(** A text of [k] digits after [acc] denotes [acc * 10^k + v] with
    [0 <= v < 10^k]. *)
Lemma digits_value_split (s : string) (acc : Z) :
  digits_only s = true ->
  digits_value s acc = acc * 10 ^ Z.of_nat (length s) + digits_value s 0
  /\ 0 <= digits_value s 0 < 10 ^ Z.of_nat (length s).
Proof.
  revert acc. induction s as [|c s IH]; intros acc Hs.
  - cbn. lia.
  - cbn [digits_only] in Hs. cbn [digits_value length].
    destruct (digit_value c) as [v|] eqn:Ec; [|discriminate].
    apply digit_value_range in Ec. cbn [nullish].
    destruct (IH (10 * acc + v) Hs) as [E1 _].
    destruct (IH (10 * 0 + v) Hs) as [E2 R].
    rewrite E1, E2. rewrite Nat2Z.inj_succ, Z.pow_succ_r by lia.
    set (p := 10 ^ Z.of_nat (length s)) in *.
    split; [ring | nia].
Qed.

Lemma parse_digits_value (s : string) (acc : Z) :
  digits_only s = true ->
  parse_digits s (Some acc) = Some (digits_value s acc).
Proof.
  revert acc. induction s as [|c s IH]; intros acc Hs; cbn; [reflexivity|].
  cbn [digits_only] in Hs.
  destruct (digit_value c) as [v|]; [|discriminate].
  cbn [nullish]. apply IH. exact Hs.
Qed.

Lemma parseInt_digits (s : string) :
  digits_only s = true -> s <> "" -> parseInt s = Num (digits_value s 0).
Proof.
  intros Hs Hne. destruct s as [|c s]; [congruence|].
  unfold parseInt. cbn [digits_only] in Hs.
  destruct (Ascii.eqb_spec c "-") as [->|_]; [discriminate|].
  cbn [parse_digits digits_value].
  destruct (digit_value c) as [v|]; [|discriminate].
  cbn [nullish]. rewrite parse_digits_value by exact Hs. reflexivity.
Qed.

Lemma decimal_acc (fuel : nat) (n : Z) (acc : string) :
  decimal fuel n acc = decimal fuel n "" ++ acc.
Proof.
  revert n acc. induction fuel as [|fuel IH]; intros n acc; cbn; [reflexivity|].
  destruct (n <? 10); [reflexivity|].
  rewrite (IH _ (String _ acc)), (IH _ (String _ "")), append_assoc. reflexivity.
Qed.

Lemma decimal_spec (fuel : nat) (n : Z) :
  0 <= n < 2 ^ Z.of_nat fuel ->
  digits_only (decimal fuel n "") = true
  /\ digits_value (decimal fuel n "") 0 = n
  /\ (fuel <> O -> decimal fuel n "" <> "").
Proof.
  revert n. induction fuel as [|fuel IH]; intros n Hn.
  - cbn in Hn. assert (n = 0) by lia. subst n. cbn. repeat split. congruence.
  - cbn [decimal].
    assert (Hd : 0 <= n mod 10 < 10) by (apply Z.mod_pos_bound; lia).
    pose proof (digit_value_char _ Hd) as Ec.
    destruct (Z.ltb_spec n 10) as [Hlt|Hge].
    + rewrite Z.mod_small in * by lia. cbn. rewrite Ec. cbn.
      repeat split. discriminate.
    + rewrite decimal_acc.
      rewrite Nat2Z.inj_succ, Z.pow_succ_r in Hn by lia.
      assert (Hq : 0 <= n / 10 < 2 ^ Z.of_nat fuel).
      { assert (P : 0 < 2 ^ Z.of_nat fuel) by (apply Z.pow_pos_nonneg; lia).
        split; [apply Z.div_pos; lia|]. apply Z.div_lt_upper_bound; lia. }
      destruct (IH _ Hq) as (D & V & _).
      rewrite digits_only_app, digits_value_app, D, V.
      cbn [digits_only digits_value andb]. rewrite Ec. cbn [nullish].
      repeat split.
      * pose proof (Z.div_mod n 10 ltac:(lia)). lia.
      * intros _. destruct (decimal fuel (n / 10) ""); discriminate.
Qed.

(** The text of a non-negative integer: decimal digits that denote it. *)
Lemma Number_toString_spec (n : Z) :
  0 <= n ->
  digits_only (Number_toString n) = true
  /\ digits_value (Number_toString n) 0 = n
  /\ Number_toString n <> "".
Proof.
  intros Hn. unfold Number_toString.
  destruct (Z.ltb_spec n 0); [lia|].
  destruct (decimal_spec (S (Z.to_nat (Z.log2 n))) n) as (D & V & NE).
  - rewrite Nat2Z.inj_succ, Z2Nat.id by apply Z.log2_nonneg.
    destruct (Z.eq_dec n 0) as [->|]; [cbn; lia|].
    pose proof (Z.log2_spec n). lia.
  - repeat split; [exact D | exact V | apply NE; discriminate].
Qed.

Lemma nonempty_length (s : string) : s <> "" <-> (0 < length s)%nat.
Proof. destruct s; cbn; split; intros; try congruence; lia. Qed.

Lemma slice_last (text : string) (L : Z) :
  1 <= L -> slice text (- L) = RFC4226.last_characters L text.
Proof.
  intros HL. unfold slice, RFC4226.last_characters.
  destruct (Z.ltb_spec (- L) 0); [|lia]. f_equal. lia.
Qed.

——————

Task objective:
Retype the whole listing exactly.

Answer below:
(** A text of [k] digits after [acc] denotes [acc * 10^k + v] with
    [0 <= v < 10^k]. *)
Lemma digits_value_split (s : string) (acc : Z) :
  digits_only s = true ->
  digits_value s acc = acc * 10 ^ Z.of_nat (length s) + digits_value s 0
  /\ 0 <= digits_value s 0 < 10 ^ Z.of_nat (length s).
Proof.
  revert acc. induction s as [|c s IH]; intros acc Hs.
  - cbn. lia.
  - cbn [digits_only] in Hs. cbn [digits_value length].
    destruct (digit_value c) as [v|] eqn:Ec; [|discriminate].
    apply digit_value_range in Ec. cbn [nullish].
    destruct (IH (10 * acc + v) Hs) as [E1 _].
    destruct (IH (10 * 0 + v) Hs) as [E2 R].
    rewrite E1, E2. rewrite Nat2Z.inj_succ, Z.pow_succ_r by lia.
    set (p := 10 ^ Z.of_nat (length s)) in *.
    split; [ring | nia].
Qed.

Lemma parse_digits_value (s : string) (acc : Z) :
  digits_only s = true ->
  parse_digits s (Some acc) = Some (digits_value s acc).
Proof.
  revert acc. induction s as [|c s IH]; intros acc Hs; cbn; [reflexivity|].
  cbn [digits_only] in Hs.
  destruct (digit_value c) as [v|]; [|discriminate].
  cbn [nullish]. apply IH. exact Hs.
Qed.

Lemma parseInt_digits (s : string) :
  digits_only s = true -> s <> "" -> parseInt s = Num (digits_value s 0).
Proof.
  intros Hs Hne. destruct s as [|c s]; [congruence|].
  unfold parseInt. cbn [digits_only] in Hs.
  destruct (Ascii.eqb_spec c "-") as [->|_]; [discriminate|].
  cbn [parse_digits digits_value].
  destruct (digit_value c) as [v|]; [|discriminate].
  cbn [nullish]. rewrite parse_digits_value by exact Hs. reflexivity.
Qed.

Lemma decimal_acc (fuel : nat) (n : Z) (acc : string) :
  decimal fuel n acc = decimal fuel n "" ++ acc.
Proof.
  revert n acc. induction fuel as [|fuel IH]; intros n acc; cbn; [reflexivity|].
  destruct (n <? 10); [reflexivity|].
  rewrite (IH _ (String _ acc)), (IH _ (String _ "")), append_assoc. reflexivity.
Qed.

Lemma decimal_spec (fuel : nat) (n : Z) :
  0 <= n < 2 ^ Z.of_nat fuel ->
  digits_only (decimal fuel n "") = true
  /\ digits_value (decimal fuel n "") 0 = n
  /\ (fuel <> O -> decimal fuel n "" <> "").
Proof.
  revert n. induction fuel as [|fuel IH]; intros n Hn.
  - cbn in Hn. assert (n = 0) by lia. subst n. cbn. repeat split. congruence.
  - cbn [decimal].
    assert (Hd : 0 <= n mod 10 < 10) by (apply Z.mod_pos_bound; lia).
    pose proof (digit_value_char _ Hd) as Ec.
    destruct (Z.ltb_spec n 10) as [Hlt|Hge].
    + rewrite Z.mod_small in * by lia. cbn. rewrite Ec. cbn.
      repeat split. discriminate.
    + rewrite decimal_acc.
      rewrite Nat2Z.inj_succ, Z.pow_succ_r in Hn by lia.
      assert (Hq : 0 <= n / 10 < 2 ^ Z.of_nat fuel).
      { assert (P : 0 < 2 ^ Z.of_nat fuel) by (apply Z.pow_pos_nonneg; lia).
        split; [apply Z.div_pos; lia|]. apply Z.div_lt_upper_bound; lia. }
      destruct (IH _ Hq) as (D & V & _).
      rewrite digits_only_app, digits_value_app, D, V.
      cbn [digits_only digits_value andb]. rewrite Ec. cbn [nullish].
      repeat split.
      * pose proof (Z.div_mod n 10 ltac:(lia)). lia.
      * intros _. destruct (decimal fuel (n / 10) ""); discriminate.
Qed.

(** The text of a non-negative integer: decimal digits that denote it. *)
Lemma Number_toString_spec (n : Z) :
  0 <= n ->
  digits_only (Number_toString n) = true
  /\ digits_value (Number_toString n) 0 = n
  /\ Number_toString n <> "".
Proof.
  intros Hn. unfold Number_toString.
  destruct (Z.ltb_spec n 0); [lia|].
  destruct (decimal_spec (S (Z.to_nat (Z.log2 n))) n) as (D & V & NE).
  - rewrite Nat2Z.inj_succ, Z2Nat.id by apply Z.log2_nonneg.
    destruct (Z.eq_dec n 0) as [->|]; [cbn; lia|].
    pose proof (Z.log2_spec n). lia.
  - repeat split; [exact D | exact V | apply NE; discriminate].
Qed.

Lemma nonempty_length (s : string) : s <> "" <-> (0 < length s)%nat.
Proof. destruct s; cbn; split; intros; try congruence; lia. Qed.

Lemma slice_last (text : string) (L : Z) :
  1 <= L -> slice text (- L) = RFC4226.last_characters L text.
Proof.
  intros HL. unfold slice, RFC4226.last_characters.
  destruct (Z.ltb_spec (- L) 0); [|lia]. f_equal. lia.
Qed.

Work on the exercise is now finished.